I was inspired me to start one because one of my biggest pet peeves in life is insincerity. I hate feeling like I have to put on a show for people to be accepted and I hate feeling like that's what people are doing with me. Most of us spend our time trying to convince everyone that we're perfect and that we got it all figured out. We train ourselves to think that if you don't have your ish together there must be something wrong with you. I'll be the first to admit that I definitely fall under this category from time to time AND I HATE IT. My hope is that as I put my real feelings out into the blogging world that it will give courage to people (including myself) to stop the need to put on a show.

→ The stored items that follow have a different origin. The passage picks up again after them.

Lemma hex_digit_roundtrip d : 0 ≤ d < 16 → HexCharToDigit (hex_digit d) = Ok d.
Proof.
  intros Hd. assert (d ∈ seqZ 0 16) as Hin by (apply elem_of_seqZ; lia).
  clear Hd. revert d Hin. rewrite <-Forall_forall. vm_compute. repeat constructor.
Qed.

(** The digits of a string, most significant first, when they are all hexadecimal. *)
Fixpoint hex_digits (s : str) : option (list Z) :=
  match s with
  | [] => Some []
  | c :: s =>
    match HexCharToDigit c, hex_digits s with
    | Ok d, Some ds => Some (d :: ds)
    | _, _ => None
    end
  end.

Definition hex_value (ds : list Z) : Z := fold_left (λ acc d, acc * 16 + d) ds 0.

Lemma hex_value_acc ds v :
  fold_left (λ acc d, acc * 16 + d) ds v = v * 16 ^ zlen ds + hex_value ds.
Proof.
  unfold hex_value. revert v. induction ds as [|d ds IH]; intros v; cbn [fold_left].
  - rewrite zlen_nil. lia.
  - rewrite IH, (IH (0 * 16 + d)), zlen_cons. pose proof (zlen_nonneg ds).
    rewrite Z.pow_add_r by lia. ring.
Qed.

Lemma hex_value_snoc ds d : hex_value (ds ++ [d]) = hex_value ds * 16 + d.
Proof. unfold hex_value. by rewrite fold_left_app. Qed.

Lemma hex_digits_app s t :
  hex_digits (s ++ t) =
    match hex_digits s, hex_digits t with
    | Some ds, Some es => Some (ds ++ es) | _, _ => None end.
Proof.
  induction s as [|c s IH]; cbn [hex_digits app]; [by destruct (hex_digits t)|].
  destruct (HexCharToDigit c); [|done..]. rewrite IH.
  destruct (hex_digits s), (hex_digits t); done.
Qed.

Lemma hex_digits_bound s ds :
  hex_digits s = Some ds → length ds = length s ∧ Forall (λ d, 0 ≤ d < 16) ds.
Proof.
  revert ds. induction s as [|c s IH]; intros ds Hds; cbn [hex_digits] in Hds; [naive_solver|].
  destruct (HexCharToDigit c) as [d| |] eqn:Hd; [|done..].
  destruct (hex_digits s) as [es|] eqn:Hes; [|done]. injection Hds as <-.
  destruct (IH es eq_refl) as [Hl Hf]. cbn. split; [by f_equal|].
  constructor; [by eapply HexCharToDigit_bound | done].
Qed.

Lemma hex_value_bound ds :
  Forall (λ d, 0 ≤ d < 16) ds → 0 ≤ hex_value ds < 16 ^ zlen ds.
Proof.
  induction ds as [|d ds IH] using rev_ind; [by cbn|].
  rewrite Forall_app. intros [Hds Hd]. apply Forall_inv in Hd.
  rewrite hex_value_snoc, zlen_app. change (zlen [d]) with 1.
  pose proof (zlen_nonneg ds). rewrite Z.pow_add_r by lia. specialize (IH Hds). lia.
Qed.

(** * Parsing *)

(** Setting a bit above all the bits of a value adds its weight. *)
Lemma setbit_add a k : 0 ≤ k → 0 ≤ a < 2 ^ k → Z.setbit a k = a + 2 ^ k.
Proof.
  intros Hk Ha. rewrite Z.setbit_spec'.
  assert (Z.land a (2 ^ k) = 0) as Hland.
  { apply Z.bits_inj'. intros i Hi. rewrite Z.land_spec, Z.bits_0, Z.pow2_bits_eqb by done.
    destruct (Z.eqb_spec k i) as [<-|]; [|apply andb_false_r].
    by rewrite (testbit_above k a k). }
  by rewrite (Z.add_nocarry_lxor _ _ Hland), (Z.lxor_lor _ _ Hland).
Qed.

Lemma shiftr_mod2 d j : 0 ≤ j → Z.shiftr d j mod 2 = Z.b2z (Z.testbit d j).
Proof. intros. rewrite Z.testbit_spec', Z.shiftr_div_pow2 by done. done. Qed.

(** The low [j] bits of a digit, built up bit by bit. *)
Lemma low_bits_succ d j :
  0 ≤ j → d mod 2 ^ (j + 1) = d mod 2 ^ j + (if Z.testbit d j then 2 ^ j else 0).
Proof.
  intros Hj. rewrite Z.pow_add_r, (Z.rem_mul_r d (2 ^ j)) by lia.
  change (2 ^ 1) with 2. rewrite <-Z.testbit_spec' by done.
  destruct (Z.testbit d j); cbn [Z.b2z]; lia.
Qed.

Section digit_bits.
Context (n i d acc : Z) (Hi : 0 ≤ i) (Hn : 0 ≤ n).
Context (Hacc : 0 ≤ acc < 2 ^ (4 * i)) (Haccn : bs_ok n acc).

(** The value after the bits below [j] were transferred. *)
Local Abbreviation partial j := (acc + d mod 2 ^ j * 2 ^ (4 * i)).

This morning I stumbled across one of my friend's blogs. It was moving and beautifully written. It wasn't even about anything traditionally "moving." It was just her. It was genuine. She held nothing back about the things she struggles with and how her life is anything but perfect. She talks about her mental breakdowns, the unkind judgements she sometimes passes, the addiction she has to Diet Coke. The greatest thing she talks about though is how she manages to find peace through her Savior despite the chaos. I was amazed. Why was I so captured with this girl's very normal day-to-day routine? Because I could relate to her.
I also just finished reading a book called "Daring Greatly" by Brene Brown. (Totally life-changing. I highly recommend it.) She mentions how often times we think of being brave as not letting the world see our weak spots. However, when we watch someone else be open about their weaknesses, we call it courageous. It really struck a chord with me. The only logical reason I could think of for why we do that is because we're afraid. We're afraid the world will see the real us and think we're undesirable.

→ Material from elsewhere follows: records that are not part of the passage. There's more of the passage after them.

(* ===== verification/IrUtils.v ===== *)
(** p4_infra/p4_pdpi: [ir_utils.cc].  The intermediate representation of a P4Runtime value is a
    tagged string ([IrValue]); this file models the conversions between P4Runtime byte strings,
    machine integers and IR values, the choice of a format from P4 annotations, and the helpers
    on normalized byte strings, and proves the conversions value preserving. *)
From S2P Require Import Prelude Bitset ByteString Abseil HexString NetAddr NetAddrText.

(** * ir.proto *)

(** [Format_other] stands for the integers an open protobuf enum may hold besides these. *)
Inductive Format := HEX_STRING | MAC | IPV4 | IPV6 | STRING | Format_other.

#[global] Instance Format_eq_dec : EqDecision Format.
Proof. solve_decision. Defined.

(** The [oneof format] of message [IrValue]. *)
Inductive IrValue :=
  | kMac (s : str) | kIpv4 (s : str) | kIpv6 (s : str) | kStr (s : str) | kHexStr (s : str)
  | FORMAT_NOT_SET.

#[global] Instance IrValue_eq_dec : EqDecision IrValue.
Proof. solve_decision. Defined.

(** * Byte strings *)

Definition ArbitraryToCanonicalByteString (bytes : str) : str :=
  let found := match find_first_not_of bytes zero with
               | Some i => Z.of_nat i | None => npos end in
  erase_front bytes (Z.min found (wrapU 64 (zlen bytes - 1))).

Definition ArbitraryToNormalizedByteString (bytes : str) (expected_bitwidth : Z) : result str :=
  if bool_decide (bytes = []) then Err kOutOfRange else
  let canonical_string := ArbitraryToCanonicalByteString bytes in
  let bitwidth := GetBitwidthOfByteString canonical_string in
  if expected_bitwidth <? bitwidth then Err kInvalidArgument else
  let num_bytes := Z.quot (expected_bitwidth + 7) 8 in
  Ok (replicate (Z.to_nat (num_bytes - zlen canonical_string)) zero ++ canonical_string).

(** [memset] and [memcpy] into 8 bytes, read as a network-order integer by [be64toh]. *)
Definition ArbitraryByteStringToUint (bytes : str) (bitwidth : Z) : result Z :=
  if 64 <? bitwidth then Err kInvalidArgument else
  stripped_value ← ArbitraryToNormalizedByteString bytes bitwidth;
  let pad := 8 - zlen stripped_value in
  Ok (be_value (replicate (Z.to_nat pad) zero ++ stripped_value)).

(** The bytes of a [k]-byte integer in memory (little-endian: the header refuses to compile
    elsewhere), and the conversion to network order, which swaps them. *)
Fixpoint memory_bytes (k : nat) (z : Z) : str :=
  match k with
  | O => []
  | S k => char_of z :: memory_bytes k (z / 256)
  end.

Definition hton (k : nat) (z : Z) : Z := be_value (memory_bytes k z).

Definition UintToNormalizedByteString (value bitwidth : Z) : result str :=
  if (bitwidth <=? 0) || (64 <? bitwidth) then Err kInvalidArgument else
  let bytes :=
    if bitwidth <=? 8 then memory_bytes 1 (wrapU 8 value)
    else if bitwidth <=? 16 then memory_bytes 2 (hton 2 (wrapU 16 value))
    else if bitwidth <=? 32 then memory_bytes 4 (hton 4 (wrapU 32 value))
    else memory_bytes 8
      (if hton 4 1 =? 1 then value
       else Z.lor (wrapU 64 (Z.shiftl (hton 4 (wrapU 32 value)) 32))
                  (hton 4 (wrapU 32 (Z.shiftr value 32)))) in
  normalized_str ← ArbitraryToNormalizedByteString bytes bitwidth;
  Ok normalized_str.

Definition IsAllZeros (s : str) : bool :=
  negb (existsb (λ c, negb (bool_decide (c = zero))) s).

Definition Intersection (left_ right_ : str) : result str :=
  if negb (zlen left_ =? zlen right_) then Err kInvalidArgument
  else Ok (zip_with (λ left_c right_c, char_of (Z.land (uchar left_c) (uchar right_c))) left_ right_).

(** [for (int i = bitwidth; i > 0; i -= 8)]; each round lowers [i], so [bitwidth] rounds are
    enough. *)
Fixpoint mask_loop (fuel : nat) (i prefix_len : Z) (result : str) : str :=
  match fuel with
  | O => result
  | S fuel =>
    if 0 <? i then
      let c := if 8 <=? prefix_len then char_of 0xff
               else if 0 <? prefix_len then char_of (Z.land (Z.shiftl 0xff (8 - prefix_len)) 0xff)
               else char_of 0 in
      mask_loop fuel (i - 8) (prefix_len - 8) (result ++ [c])
    else result
  end.

Definition PrefixLenToMask (prefix_len bitwidth : Z) : result str :=
  if bitwidth <? prefix_len then Err kInvalidArgument else
  if negb (Z.rem bitwidth 8 =? 0) then
    let msb := Z.rem bitwidth 8 in
    let result := [char_of (Z.land (Z.shiftr 0xff (8 - msb)) 0xff)] in
    Ok (mask_loop (Z.to_nat bitwidth) (bitwidth - msb) (prefix_len - msb) result)
  else Ok (mask_loop (Z.to_nat bitwidth) bitwidth prefix_len []).

(** * Formats and IR values *)

Section ir_values.
Context `{AbslStrings} `{!Ipv6.Inet} `{Gutil}.

(** utf8_range, a third-party library. *)
Context (IsStructurallyValid : str → bool).

(** The loop over the annotations, leaving on a conflicting or unknown one. *)
Fixpoint GetFormat_loop (annotations : list str) (format : Format) : result Format :=
  match annotations with
  | [] => Ok format
  | annotation :: annotations =>
    if StartsWith annotation $"@format(" then
      if negb (bool_decide (format = HEX_STRING)) then Err kInvalidArgument
      else if bool_decide (annotation = $"@format(MAC_ADDRESS)") then GetFormat_loop annotations MAC
      else if bool_decide (annotation = $"@format(IPV4_ADDRESS)") then GetFormat_loop annotations IPV4
      else if bool_decide (annotation = $"@format(IPV6_ADDRESS)") then GetFormat_loop annotations IPV6
      else Err kInvalidArgument
    else GetFormat_loop annotations format
  end.

Definition GetFormat (annotations : list str) (bitwidth : Z) (is_sdn_string : bool) : result Format :=
  let format := HEX_STRING in
  let format := if is_sdn_string then STRING else format in
  format ← GetFormat_loop annotations format;
  if bool_decide (format = MAC) && negb (bitwidth =? 48) then Err kInvalidArgument
  else if bool_decide (format = IPV4) && negb (bitwidth =? 32) then Err kInvalidArgument
  else if bool_decide (format = IPV6) && (128 <? bitwidth) then Err kInvalidArgument
  else Ok format.

(** Shift counts are converted to [size_t]; [substr(1)] throws on an empty string. *)
Definition ArbitraryByteStringToIrValue (format : Format) (bitwidth : Z) (bytes : str)
  : result IrValue :=
  if bool_decide (bytes = []) then Err kOutOfRange else
  match format with
  | MAC => mac ← OfByteString 48 bytes; Ok (kMac (Mac.ToString mac))
  | IPV4 => ipv4 ← OfByteString 32 bytes; Ok (kIpv4 (Ipv4.ToString ipv4))
  | IPV6 =>
    ipv6 ← OfByteString 128 bytes;
    if bs_any (ToBitset (addr_shr ipv6 (wrapU 64 bitwidth))) then Err kInvalidArgument
    else
      let ipv6 := addr_shl 128 ipv6 (wrapU 64 (128 - bitwidth)) in
      Ok (kIpv6 (Ipv6.ToString ipv6))
  | STRING => if negb (IsStructurallyValid bytes) then Err kInvalidArgument else Ok (kStr bytes)
  | HEX_STRING =>
    normalized_bytes ← ArbitraryToNormalizedByteString bytes bitwidth;
    let hex_string := BytesToHexString normalized_bytes in
    let expected_num_hex_chars :=
      Z.quot bitwidth 4 + (if negb (Z.rem bitwidth 4 =? 0) then 1 else 0) in
    if negb (wrapU 64 expected_num_hex_chars =? zlen hex_string) then
      match hex_string with
      | [] => Die
      | _ :: hex_string => Ok (kHexStr ($"0x" ++ hex_string))
      end
    else Ok (kHexStr ($"0x" ++ hex_string))
  | Format_other => Err kInvalidArgument
  end.

(** The name of the set field of the [oneof]. *)
Definition format_case_name (ir_value : IrValue) : option str :=
  match ir_value with
  | kMac _ => Some $"mac" | kIpv4 _ => Some $"ipv4" | kIpv6 _ => Some $"ipv6"
  | kStr _ => Some $"str" | kHexStr _ => Some $"hex_str" | FORMAT_NOT_SET => None
  end.

Definition ValidateIrValueFormat (ir_value : IrValue) (format : Format)
  (allow_arbitrary_format : bool) : result () :=
  format_case_name ← GetOneOfFieldName (format_case_name ir_value);
  match format with
  | MAC => match ir_value with kMac _ => Ok tt
           | _ => if allow_arbitrary_format then Ok tt else Err kInvalidArgument end
  | IPV4 => match ir_value with kIpv4 _ => Ok tt
            | _ => if allow_arbitrary_format then Ok tt else Err kInvalidArgument end
  | IPV6 => match ir_value with kIpv6 _ => Ok tt
            | _ => if allow_arbitrary_format then Ok tt else Err kInvalidArgument end
  | STRING => match ir_value with kStr _ => Ok tt
              | _ => if allow_arbitrary_format then Ok tt else Err kInvalidArgument end
  | HEX_STRING => match ir_value with kHexStr _ => Ok tt
                  | _ => if allow_arbitrary_format then Ok tt else Err kInvalidArgument end
  | Format_other => Err kInvalidArgument
  end.

(** [std::isxdigit(c) != 0 && c == std::tolower(c)], in the "C" locale. *)
Definition tolower (c : ascii) : ascii :=
  if (65 <=? uchar c) && (uchar c <=? 90) then char_of (uchar c + 32) else c.

Definition IrValueToNormalizedByteString (ir_value : IrValue) (bitwidth : Z) : result str :=
  match ir_value with
  | kMac s => mac ← Mac.OfString s; Ok (ToPaddedByteString 48 mac)
  | kIpv4 s => ipv4 ← Ipv4.OfString s; Ok (ToPaddedByteString 32 ipv4)
  | kIpv6 s =>
    ipv6 ← Ipv6.OfString s;
    if bitwidth <? Ipv6.MinimumMaskLength ipv6 then Err kInvalidArgument
    else
      let ipv6 := addr_shr ipv6 (wrapU 64 (128 - bitwidth)) in
      Ok (ToPaddedByteString 128 ipv6)
  | kStr s => if bool_decide (s = []) then Err kOutOfRange else Ok s
  | kHexStr hex_str =>
    let expected_num_hex_chars :=
      Z.quot bitwidth 4 + (if negb (Z.rem bitwidth 4 =? 0) then 1 else 0) in
    if negb (StartsWith hex_str $"0x") then Err kInvalidArgument else
    let stripped_hex := default hex_str (ConsumePrefix hex_str $"0x") in
    if negb (wrapU 64 expected_num_hex_chars =? zlen stripped_hex) then Err kInvalidArgument
    else if negb (forallb (λ c, is_hex_char c && bool_decide (c = tolower c)) stripped_hex)
    then Err kInvalidArgument
    else
      let byte_string := HexStringToBytes
        ((if zlen stripped_hex mod 2 =? 0 then [] else $"0") ++ stripped_hex) in
      ArbitraryToNormalizedByteString byte_string bitwidth
  | FORMAT_NOT_SET => Err kInvalidArgument
  end.

Definition FormattedStringToIrValue (value : str) (format : Format) : result IrValue :=
  match format with
  | MAC => Ok (kMac value) | IPV4 => Ok (kIpv4 value) | IPV6 => Ok (kIpv6 value)
  | STRING => Ok (kStr value) | HEX_STRING => Ok (kHexStr value)
  | Format_other => Err kInvalidArgument
  end.

Definition IrValueString (value : IrValue) : str :=
  match value with
  | kMac s | kIpv4 s | kIpv6 s | kStr s | kHexStr s => s
  | FORMAT_NOT_SET => []
  end.

(** Reading a [oneof] field that is not set yields the empty string. *)
Definition IrValueToFormattedString (value : IrValue) (format : Format) : result str :=
  match format with
  | MAC => Ok (match value with kMac s => s | _ => [] end)
  | IPV4 => Ok (match value with kIpv4 s => s | _ => [] end)
  | IPV6 => Ok (match value with kIpv6 s => s | _ => [] end)
  | STRING => Ok (match value with kStr s => s | _ => [] end)
  | HEX_STRING => Ok (match value with kHexStr s => s | _ => [] end)
  | Format_other => Err kInvalidArgument
  end.

Definition IsElementDeprecated (annotations : list str) : bool :=
  existsb (λ annotation, StartsWith annotation $"@deprecated") annotations.
End ir_values.

Definition IsGoogleRpcCode (rpc_code : Z) : result () :=
  if (rpc_code <? 0) || (15 <? rpc_code) then Err kInvalidArgument else Ok tt.

Definition ValidateGenericUpdateStatus (code : Z) (message : str) : result () :=
  if (code =? 0) && negb (bool_decide (message = [])) then Err kInvalidArgument else Ok tt.

(** * Normalization *)

Lemma canonical_value s :
  s ≠ [] → zlen s < 2 ^ 64 →
  be_value (ArbitraryToCanonicalByteString s) = be_value s ∧
  canonical (ArbitraryToCanonicalByteString s).
Proof. apply canonicalize_value. Qed.

Lemma normalized_eq s w :
  s ≠ [] → zlen s < 2 ^ 64 →
  ArbitraryToNormalizedByteString s w =
    if (0 <? w) && (be_value s <? 2 ^ w) then Ok (BitsetToPaddedByteString w (be_value s))
    else Err kInvalidArgument.
Proof.
  intros Hs Hlen. unfold ArbitraryToNormalizedByteString.
  rewrite bool_decide_eq_false_2 by done. cbv zeta.
  destruct (canonical_value s) as [Hv Hc]; [done..|].
  set (c := ArbitraryToCanonicalByteString s) in *.
  assert (c ≠ []) as Hne by (by intros ->).
  destruct (Z.ltb_spec 0 w) as [Hw|Hw]; cbn [andb].
  - pose proof (bitwidth_le c w Hw Hne) as Hle. rewrite Hv in Hle.
    destruct (Z.ltb_spec w (GetBitwidthOfByteString c)), (Z.ltb_spec (be_value s) (2 ^ w));
      try (exfalso; lia); [done|].
    f_equal. symmetry. pose proof (be_value_bound s).
    assert (bs_ok w (be_value s)) as Hok by (split; lia).
    pose proof (canonical_length_le c (BitsetToPaddedByteString w (be_value s)) Hc
      (padded_nonempty w _ Hw Hok)) as Hcl.
    rewrite padded_value, padded_length in Hcl by (lia || done). specialize (Hcl Hv).
    unfold NumBitsToNumBytes in Hcl.
    assert (Z.quot (w + 7) 8 = (w + 7) / 8) as -> by (apply Z.quot_div_nonneg; lia).
    apply padded_unique; [lia | done | |].
    + rewrite zlen_app. unfold zlen at 1. rewrite length_replicate.
      unfold NumBitsToNumBytes. lia.
    + rewrite be_value_app, Hv.
      assert (be_value (replicate (Z.to_nat ((w + 7) / 8 - zlen c)) zero) = 0) as ->; [|lia].
      apply be_value_zeros, Forall_replicate. done.
  - assert (0 < GetBitwidthOfByteString c) as Hb.
    { rewrite GetBitwidthOfByteString_spec, bool_decide_eq_false_2 by done.
      pose proof (be_value_bound c). pose proof (Z.log2_nonneg (be_value c)). case_if; lia. }
    destruct (Z.ltb_spec w (GetBitwidthOfByteString c)); [done | lia].
Qed.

It's been a combination of these two experiences that helped me realize that it's not about how high we build our walls that make us powerful or about how perfect we pretend to be. It's about exposing our true selves and letting that side of us be seen. God did not create us to live in fear. Growth does not come from pretending we've already reached perfection. It comes from brushing the dust off after falling flat on our faces and trying again.
I decided to name this post, "For the Love" because of some funny experiences I've had with a dear friend at work. I catch him using this phrase all the time. Every time something goes slightly wrong- "for the love." He forgets his keys inside after we've already made it to the parking lot- "for the love." He drops an orange peel on the ground and sees no practical way of picking it up without dropping the 10 other things he already has in his hands- "for the love." It cracks me up every time I witness one of those moments and it's a good reminder that we're all human. We can expect to make mistakes. Once we capture that, the pressure is off. There's no one left to impress.
Now, you will quickly come to find out that my religious affiliation plays a big role in my views on life. Much of what I say here will probably refer back to that. I'm a strong Christian and find a lot of life's answers through my belief in Jesus Christ. It's because of my relationship with Him that I find peace during some of the hardest times and because of that I will be forever grateful to Him.
To wrap this all up, my main reasoning for starting this personal vent sesh was to be another voice among the many that helps people realize that we're all trying to figure things out and if you think you already have then you're wrong. In the words of Brene Brown, "Courage is showing up and letting yourself be seen."